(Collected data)
§
(** * MicroLib-Example: the mixin update pipeline and the Order model

    A shallow embedding of [src/models/mixins.js] (guards, mixin
    registry, [processUpdate]) and of the two order modules of the
    repository (status rules, [calcTotal], factories, mixin lists),
    followed by the properties established about them.

    Objects are immutable records of a property bag and the three
    symbol-keyed properties; a call returns [Ok] or [Throw]s.  The one
    assignment of the pipeline, [changes[PREVMODEL] = model], is threaded
    through [processUpdate] as explicit state.  Functions stored inside
    objects (the registered mixins and the callbacks they close over) are
    kept as first-order descriptions and run by interpreters.

    JavaScript numbers are IEEE 754 binary64 values, so they are embedded
    as Rocq's primitive floats: [+] is [PrimFloat.add], [a > b] is
    [PrimFloat.ltb b a], and a literal such as 99999.99 denotes the same
    nearest binary64 value in both languages. *)

From Stdlib Require Import List String Bool Floats Uint63 ZArith Lia.
Import ListNotations.

Set Warnings "-inexact-float,-register-all,-notation-for-abbreviation".

Local Open Scope string_scope.
Local Open Scope list_scope.

(** ** JavaScript values *)

(** The values that can sit in a property of a model.  Arrays and plain
    records are nested values; [VFun] is a method stored on the object
    (such as [update] or [completePayment]), of which only the name and
    the declared arity are kept. *)
Inductive value : Type :=
| VUndefined
| VNull
| VBool (b : bool)
| VNum (n : float)
| VStr (s : string)
| VArr (elems : list value)
| VRec (fields : list (string * value))
| VFun (name : string) (arity : nat).

(** Truthiness, as used by [!x], [x && y], [c ? a : b] and [if (x)]. *)
Definition truthy (v : value) : bool :=
  match v with
  | VUndefined | VNull => false
  | VBool b => b
  | VNum n => negb (PrimFloat.eqb n 0%float || PrimFloat.is_nan n)
  | VStr s => negb (String.eqb s EmptyString)
  | VArr _ | VRec _ | VFun _ _ => true
  end.

(** [a === b].  Arrays, records and functions are compared by reference in
    JavaScript; the embedding keeps no identities and answers [false] for
    them (every comparison in the modelled code has a string, [undefined]
    or [null] on one side). *)
Definition strict_eq (a b : value) : bool :=
  match a, b with
  | VUndefined, VUndefined => true
  | VNull, VNull => true
  | VBool x, VBool y => Bool.eqb x y
  | VNum x, VNum y => PrimFloat.eqb x y
  | VStr x, VStr y => String.eqb x y
  | _, _ => false
  end.

(** SameValueZero, the comparison of [Array.prototype.includes]. *)
Definition same_value_zero (a b : value) : bool :=
  match a, b with
  | VNum x, VNum y => PrimFloat.eqb x y || (PrimFloat.is_nan x && PrimFloat.is_nan y)
  | _, _ => strict_eq a b
  end.

Definition includes (l : list value) (v : value) : bool :=
  existsb (fun x => same_value_zero x v) l.
(** POST /api/checkin/claim; [random] is the value of Math.random() and
    [tzOffset] the zone offset that new Date applies. *)
Definition checkin_claim (now tzOffset : Z) (random : Q) (userId : Z)
    (user : User.t) : Db → Db * reply := λ s,
  let lastCheckin := checkinDb.getLastCheckin userId s in
  let too_soon :=
    match lastCheckin with
    | Some c =>
        let lastClaimDate := parse_local tzOffset (Checkin.claimed_at c) in
        negb (Qle_bool 24 (hoursDiff now lastClaimDate))
    | None => false
    end in
  if too_soon then (s, Fail "You can claim again after 24 hours!")
  else
    let nextDay :=
      match lastCheckin with
      | Some c => if 7 <=? Checkin.day c then 1 else Checkin.day c + 1
      | None => 1
      end in
    (* Random amount between 1 and 10 *)
    let amount := Qfloor (double_mul random 10) + 1 in
    try_catch (checkinDb.claim now userId nextDay amount)
      (λ _, OkCheckin ("Congratulations! You earned ₹" +:+ pretty amount +:+ " 🎉")
                      amount nextDay)
      "Claim failed: " s.

(** POST /api/wallet/withdraw; [amount] is the JSON number of the body. *)
Definition wallet_withdraw (now amount : Z) (paymentMethod paymentDetails : string)
    (userId : Z) (user : User.t) : Db → Db * reply := λ s,
  if negb (truthy amount) || negb (nonempty paymentMethod)
     || negb (nonempty paymentDetails)
  then (s, Fail "All fields are required")
  else
    let withdrawAmount := amount in
    if withdrawAmount <? 50
    then (s, Fail "Minimum withdrawal amount is ₹50")
    else
      let pendingTotal := withdrawalDb.getPendingTotalByUser userId s in
      let availableBalance := User.balance user - pendingTotal in
      if availableBalance <? withdrawAmount
      then (s, Fail ("Insufficient available balance. You have ₹"
                     +:+ pretty pendingTotal +:+ ".00 in pending withdrawals."))
      else
        try_catch
          (withdrawalDb.create now userId withdrawAmount paymentMethod paymentDetails)
          (λ _, Ok "Withdrawal request submitted! Admin will process it soon.")
          "Request failed: " s.

(** ** server.js: admin routes (behind requireAdmin) *)

(** POST /api/admin/user/balance *)
Definition admin_user_balance (userId amount : Z) (reason : string)
    : Db → Db * reply := λ s,
  if negb (truthy userId) then (s, Fail "User ID and amount required")
  else
    let type := if 0 <? amount then admin_credit else admin_debit in
    try_catch
      (userDb.updateBalance userId amount type (or_default reason "Admin adjustment"))
      (λ _, Ok "Balance updated successfully") "Update failed: " s.

(** POST /api/admin/bulk-bonus *)
Definition admin_bulk_bonus (amount : Z) (reason : string) : Db → Db * reply := λ s,
  if negb (truthy amount) || (amount =? 0) then (s, Fail "Amount is required")
  else
    try_catch (userDb.addBulkBonus amount (or_default reason "Bulk bonus from admin"))
      (λ count, OkBulk ("Successfully added ₹" +:+ pretty amount +:+ " to "
                        +:+ pretty count +:+ " users!") count)
      "Bulk bonus failed: " s.

(** POST /api/admin/verify-telegram *)
Definition admin_verify_telegram (userId : Z) : Db → Db * reply := λ s,
  match userDb.findById userId s with
  | None => (s, Fail "User not found")
  | Some user =>
      if truthy (User.telegram_reward_claimed user)
      then (s, Fail "Reward already claimed")
      else
        try_catch
          (userDb.updateBalance userId 5 telegram_join "Telegram join reward" ;;;
           userDb.setTelegramJoined userId 1 1)
          (λ _, Ok "Telegram join verified and ₹5 added!")
          "Verification failed: " s
  end.

(** POST /api/admin/pending-tasks/approve *)
Definition admin_pending_approve (now pendingId userId taskId price : Z)
    : Db → Db * reply :=
  try_catch (pendingTaskDb.approve now pendingId userId taskId price)
    (λ _, Ok "Task approved and payment credited!") "Approval failed: ".

(** POST /api/admin/pending-tasks/reject *)
Definition admin_pending_reject (now pendingId : Z) (reason : string)
    : Db → Db * reply :=
  try_catch (pendingTaskDb.reject now pendingId (or_default reason "Task rejected"))
    (λ _, Ok "Task rejected") "Rejection failed: ".
Lemma symplectic_gradient_hamilton_equations_witness :
  exists out w' H (grad_H : Tensor) dH_dq dH_dp,
    Demo.symplectic_gradient 2 0 (Demo.world (mkArray [2; 2] [3; 5; 1; -2]%Z) false true)
    = (Ok out, w') /\
    Demo.hamiltonian 2 0 w' = (Ok H, w') /\
    grad 1%Z (tsum 0%Z Z.add H) 0 w' = (Ok grad_H, w') /\
    slice_to 1 (value grad_H) = Ok dH_dq /\ shape dH_dq = [2] ++ [1] /\
    slice_from 1 (value grad_H) = Ok dH_dp /\ shape dH_dp = [2] ++ [1] /\
    cat_last dH_dp (neg_array Z.opp dH_dq) = Ok (value out) /\
    forall i j, i < numel [2] -> j < 1 ->
      data dH_dq !! (i * 1 + j) = data (value grad_H) !! (i * (2 * 1) + j) /\
      data dH_dp !! (i * 1 + j) = data (value grad_H) !! (i * (2 * 1) + 1 + j) /\
      data (value out) !! (i * (2 * 1) + j)
      = data (value grad_H) !! (i * (2 * 1) + 1 + j) /\
      data (value out) !! (i * (2 * 1) + 1 + j)
      = Z.opp <$> data (value grad_H) !! (i * (2 * 1) + j).
Proof.
  apply (symplectic_gradient_hamilton_equations 0%Z 1%Z Z.add Z.opp
           (Demo.net 2) (Demo.net_vjp 2)
           0 (leaf (mkArray [2; 2] [3; 5; 1; -2]%Z) false)
           (mkArray [2; 1] [34; 5]%Z)
           (Demo.world (mkArray [2; 2] [3; 5; 1; -2]%Z) false true) [2] 1);
    vm_compute; reflexivity.
Defined.

Lemma symplectic_gradient_shape_even_witness :
  exists out w',
    Demo.symplectic_gradient 2 0 (Demo.world (mkArray [2; 2] [3; 5; 1; -2]%Z) false true)
    = (Ok out, w') /\
    shape (value out) = [2; 2].
Proof.
  apply (symplectic_gradient_shape_even 0%Z 1%Z Z.add Z.opp
           (Demo.net 2) (Demo.net_vjp 2)
           0 (leaf (mkArray [2; 2] [3; 5; 1; -2]%Z) false)
           (mkArray [2; 1] [34; 5]%Z)
           (Demo.world (mkArray [2; 2] [3; 5; 1; -2]%Z) false true) [2] 1);
    vm_compute; reflexivity.
Defined.

Lemma symplectic_gradient_enables_tracking_witness :
  exists out w' t' H (grad_H : Tensor),
    Demo.symplectic_gradient 2 0 (Demo.world (mkArray [2; 2] [3; 5; 1; -2]%Z) false true)
    = (Ok out, w') /\
    tensors w' !! 0 = Some t' /\ requires_grad t' = true /\
    Demo.hamiltonian 2 0 w' = (Ok H, w') /\
    grad 1%Z (tsum 0%Z Z.add H) 0 w' = (Ok grad_H, w') /\
    exists H0 e,
      Demo.hamiltonian 2 0 (Demo.world (mkArray [2; 2] [3; 5; 1; -2]%Z) false true)
      = (Ok H0, Demo.world (mkArray [2; 2] [3; 5; 1; -2]%Z) false true) /\
      grad 1%Z (tsum 0%Z Z.add H0) 0 w' = (Raise e, w').
Proof.
  apply (symplectic_gradient_enables_tracking 0%Z 1%Z Z.add Z.opp
           (Demo.net 2) (Demo.net_vjp 2)
           0 (leaf (mkArray [2; 2] [3; 5; 1; -2]%Z) false)
           (mkArray [2; 1] [34; 5]%Z)
           (Demo.world (mkArray [2; 2] [3; 5; 1; -2]%Z) false true) [2] 2);
    vm_compute; reflexivity.
Defined.

Lemma predict_hamiltonian_roundtrip_witness :
  exists r w',
    Demo.predict_hamiltonian 2 (mkArray [2; 2] [3; 5; 1; -2]%Z)
      (Demo.world (mkArray [1; 2] [0; 0]%Z) false true) = (Ok r, w') /\
    shape r = [2] /\ wf_array r /\
    training w' = false /\
    (forall l t,
       tensors (Demo.world (mkArray [1; 2] [0; 0]%Z) false true) !! l = Some t ->
       tensors w' !! l = Some t) /\
    forall w0 l,
      tensors w0 !! l
      = Some (tensor_of (fun v : Z => v) (mkArray [2; 2] [3; 5; 1; -2]%Z)) ->
      result_map value (Demo.hamiltonian 2 l w0).1 = Ok r.
Proof.
  apply (predict_hamiltonian_roundtrip (Demo.net 2) (Demo.net_vjp 2)
           (fun v : Z => v) (mkArray [2; 2] [3; 5; 1; -2]%Z)
           (Demo.world (mkArray [1; 2] [0; 0]%Z) false true)
           (mkArray [2; 1] [34; 5]%Z) 2 2);
    vm_compute; reflexivity.
Defined.
(** ** main *)

(** The body of [for url in urls]: the call, and the handler that logs the
    failure and appends the URL to [failures]. *)
Definition attempt (env : Env) (output_dir : string) (headers : gmap string string)
    (timeout : Z) (failures : list string) (url : string) : M (list string) :=
  try_except
    (download_file env url output_dir headers timeout ;;; ret failures)
    (λ exc, logging ERROR (FailedToDownload url exc) ;;; ret (failures ++ [url])).

Fixpoint download_all (env : Env) (output_dir : string) (headers : gmap string string)
    (timeout : Z) (failures : list string) (urls : list string) : M (list string) :=
  match urls with
  | [] => ret failures
  | url :: rest =>
      failures' <- attempt env output_dir headers timeout failures url ;;
      download_all env output_dir headers timeout failures' rest
  end.

(** The value is the exit status; an exception that leaves [main] ends the
    program with a traceback. *)
Definition main (env : Env) (args : Args) : M Z :=
  urls <- lift (collect_urls env args) ;;
  match urls with
  | [] => logging ERROR NoUrlsProvided ;;; ret 2%Z
  | _ :: _ =>
      let output_dir := args_output_dir args in
      headers <- lift (build_headers (args_user_agent args) (args_referer args)
                                     (args_header args)) ;;
      failures <- download_all env output_dir headers (args_timeout args) [] urls ;;
      match failures with
      | _ :: _ => logging ERROR (FailedDownloads failures) ;;; ret 1%Z
      | [] => logging INFO AllCompleted ;;; ret 0%Z
      end
  end.
(** The language of a pattern body. *)
Inductive Lang : regex -> jstring -> Prop :=
| LEps : Lang Eps []
| LClass p c : p c = true -> Lang (Class p) [c]
| LCat r1 r2 s1 s2 : Lang r1 s1 -> Lang r2 s2 -> Lang (Cat r1 r2) (s1 ++ s2)
| LAltL r1 r2 s : Lang r1 s -> Lang (Alt r1 r2) s
| LAltR r1 r2 s : Lang r2 s -> Lang (Alt r1 r2) s
| LStar0 r : Lang (Star r) []
| LStarS r s1 s2 : Lang r s1 -> Lang (Star r) s2 -> Lang (Star r) (s1 ++ s2).

End Regex.

Import Regex.

(** ** Branch Lister (main.js, lines 43-50) *)

Definition SLASH : N := 47.

(** [a[i] == s] for an array of strings: [undefined] equals no string. *)
Definition index_is (a : list jstring) (i : nat) (s : jstring) : bool :=
  match nth_error a i with
  | Some x => JsString.eqb x s
  | None => false
  end.

Definition branch_name (l : jstring) : jstring :=
  join (lit "/") (slice_from 3 (split SLASH l)).

(** [out] is what [git("branch -r --format='%(refname)'")] returned. *)
Definition list_branches (remoteName out : jstring) : list jstring :=
  sort
    (filter (fun l => negb (JsString.eqb l (lit "HEAD")))
       (map branch_name
          (filter (fun l => index_is (split SLASH l) 2 remoteName)
             (filter (fun l => (4 <=? length (split SLASH l))%nat)
                (map trim (split LF out)))))).

(** ** History Walker (main.js, lines 55-75) *)

Record commit_record : Type := {
  repo : jstring;
  remote : jstring;
  hash : jstring;
  branches : list jstring
}.

(** The [Map] from commit hash to record, in insertion order. *)
Definition commit_map := list (jstring * commit_record).

Fixpoint map_has (k : jstring) (m : commit_map) : bool :=
  match m with
  | [] => false
  | (k', _) :: m' => JsString.eqb k k' || map_has k m'
  end.

Fixpoint map_get (k : jstring) (m : commit_map) : option commit_record :=
  match m with
  | [] => None
  | (k', v) :: m' => if JsString.eqb k k' then Some v else map_get k m'
  end.

(** [m.set(k, v)]: an existing key keeps its place, a new one goes last. *)
Fixpoint map_set (k : jstring) (v : commit_record) (m : commit_map)
  : commit_map :=
  match m with
  | [] => [(k, v)]
  | (k', v') :: m' =>
      if JsString.eqb k k' then (k', v) :: m' else (k', v') :: map_set k v m'
  end.

(** [m.get(k).branches.push(b)]: the record is mutated where it is. *)
Fixpoint map_push_branch (k b : jstring) (m : commit_map) : commit_map :=
  match m with
  | [] => []
  | (k', v) :: m' =>
      if JsString.eqb k k'
      then (k', {| repo := repo v; remote := remote v; hash := hash v;
                   branches := branches v ++ [b] |}) :: m'
      else (k', v) :: map_push_branch k b m'
  end.

(** The hashes read from one [rev-list] output. *)
Definition rev_hashes (out : jstring) : list jstring :=
  filter (fun l => (0 <? length l)%nat) (map trim (split LF out)).

(** The body of the [forEach]. *)
Definition visit (repoName remoteName branch : jstring)
  (commits : commit_map) (commitHash : jstring) : commit_map :=
  if map_has commitHash commits
  then map_push_branch commitHash branch commits
  else map_set commitHash
         {| repo := repoName; remote := remoteName; hash := commitHash;
            branches := [branch] |} commits.

(** One turn of the [for] loop, given the output of [rev-list]. *)
Definition walk_branch (repoName remoteName : jstring) (commits : commit_map)
  (branch out : jstring) : commit_map :=
  fold_left (visit repoName remoteName branch) (rev_hashes out) commits.

(** The whole loop: [runs] pairs each branch, in the order processed, with
    the output [rev-list] gave for it. *)
Definition walk (repoName remoteName : jstring)
  (runs : list (jstring * jstring)) : commit_map :=
  fold_left (fun m run => walk_branch repoName remoteName m (fst run) (snd run))
    runs [].

(** ** Classifier (main.js, lines 98-99) *)

(** The body of [/^\s*(Merged\s+)?PR\s+\d+:/mi]. *)
Definition re_PR : regex :=
  Cat (Star space)
    (Cat (Opt (Cat (ci_word (lit "Merged")) (Plus space)))
       (Cat (ci_word (lit "PR"))
          (Cat (Plus space) (Cat (Plus digit) (chr 58))))).

(** The body of [/Merge/mi]. *)
Definition re_Merge : regex := ci_word (lit "Merge").

Definition isPR (subject : jstring) : bool := test_bol_multiline re_PR subject.

Definition isMerge (subject : jstring) : bool :=
  negb (isPR subject) && test_anywhere re_Merge subject.

(** ** Identifier (main.js, line 102) *)

Definition make_id (r : commit_record) : jstring :=
  repo r ++ lit "-" ++ remote r ++ lit "-" ++ hash r.

(** ** Diff statistics (main.js, lines 105-120) *)

(** The numbers of this code are the values of [parseInt] on strings of
    decimal digits, [0], and sums of these: IEEE 754 doubles that are
    non-negative integers, or [+Infinity]. *)
Inductive js_number : Type :=
  | Finite (n : N)
  | Infinity.

(** The Number value of a non-negative integer: the nearest double, ties to
    the even significand of 53 bits, [+Infinity] from [2^1024 - 2^970] on.
    Below [2^53] the shift [e] is 0 and the integer is kept. *)
Definition number_of (n : N) : js_number :=
  let e := N.log2 n - 52 in
  let q := N.shiftr n e in
  let r := n - N.shiftl q e in
  let half := N.shiftl 1 (e - 1) in
  let up := (0 <? e) && ((half <? r) || ((r =? half) && N.odd q)) in
  let v := N.shiftl (if up then q + 1 else q) e in
  if 2 ^ 1024 <=? v then Infinity else Finite v.

(** [a + b] on these numbers: the exact sum, rounded. *)
Definition js_add (a b : js_number) : js_number :=
  match a, b with
  | Finite x, Finite y => number_of (x + y)
  | _, _ => Infinity
  end.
§
### What is expected:
Please repeat word for word the lines above that run from the beginning through the line containing "followed by the", keeping both the first and that last line.

### Exercise result:
(** * MicroLib-Example: the mixin update pipeline and the Order model

    A shallow embedding of [src/models/mixins.js] (guards, mixin
    registry, [processUpdate]) and of the two order modules of the
    repository (status rules, [calcTotal], factories, mixin lists),
    followed by the properties established about them.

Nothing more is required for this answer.